Everything from the line that contains "end; try done);" to the end of the listing below, both ends included, is to be transcribed word for word, and nothing else.

== Listed records ==

(** the endings of the parent are filed in the parent *)
Lemma parent_sound self st pm :
  StateSound self st → parentModel st = Some pm → ∃ q, ModelSound q pm.
Proof.
  intros [[_ Hheap] _]. unfold parentModel.
  destruct (Model.parent (psM st)) as [q|]; [|done]. intros [= <-].
  exists q. unfold modelAt.
  destruct (modelHeap (psL st) !! q) as [m|] eqn:E; [by eapply Hheap|].
  intros mn ds d Hk. cbn [default zeroModel Model.Desinences] in Hk.
  by rewrite lookup_empty in Hk.
Qed.

Lemma clone_filed q self mn dp :
  Filed q mn dp → Filed self mn (cloneDesinence dp (Some self)).
Proof. intros (? & ? & _). by repeat split. Qed.

Lemma DesinencesAt_in m mn d :
  d ∈ DesinencesAt m mn → ∃ ds, Model.Desinences m !! mn = Some ds ∧ d ∈ ds.
Proof.
  unfold DesinencesAt. destruct (Model.Desinences m !! mn) as [ds|].
  - intros Hd. by exists ds.
  - by intros ?%elem_of_nil.
Qed.

Section GoLibrary.
Variable TrimSpace : string → string.
Variable Atoi : string → Z.

Lemma desDirective_sound self plus st f1 f2 f3 :
  StateSound self st →
  StateSound self (desDirective TrimSpace Atoi self plus st f1 f2 f3).
Proof.
  intros Hst. unfold desDirective.
  set (s := foldl _ st (imap pair _)).
  assert (StateSound self s) as Hs.
  { apply foldl_inv; [done|]. intros st1 [i mn] _ Hst1.
    apply foldl_inv; [done|]. intros st2 g _ Hst2.
    by apply install_sound. }
  clearbody s. destruct plus; [|done].
  destruct (parentModel s) as [pm|] eqn:Hpm; [|done].
  destruct (parent_sound _ _ _ Hs Hpm) as [q Hq].
  apply foldl_inv; [done|]. intros st1 mn _ Hst1.
  apply foldl_inv; [done|]. intros st2 dp Hdp Hst2.
  apply DesinencesAt_in in Hdp as (ds & Hds & Hdp).
  apply install_sound; [done|]. eapply clone_filed. by eapply Hq.
Qed.

Lemma sufdDirective_sound self st suf :
  StateSound self st → StateSound self (sufdDirective self st suf).
Proof.
  intros Hst. unfold sufdDirective. destruct (parentModel st); [|done].
  apply foldl_inv; [done|]. intros st1 dp _ Hst1.
  destruct (isAbsent _ _); [done|]. by apply install_sound.
Qed.

Lemma directive_sound self st eclats :
  StateSound self st →
  StateSound self (directive TrimSpace Atoi self st eclats).
Proof.
  intros Hst. unfold directive. destruct eclats as [|e0 args]; [done|].
  repeat (match goal with
          | |- StateSound _ (if ?b then _ else _) => destruct b
          | |- StateSound _ (match ?a with _ => _ end) => destruct a
          end; try done);
    first [by apply desDirective_sound
          |by apply sufdDirective_sound
          |by apply withModel_sound].
Qed.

===

» **Result for this task**
          end; try done);
    first [by apply desDirective_sound
          |by apply sufdDirective_sound
          |by apply withModel_sound].
Qed.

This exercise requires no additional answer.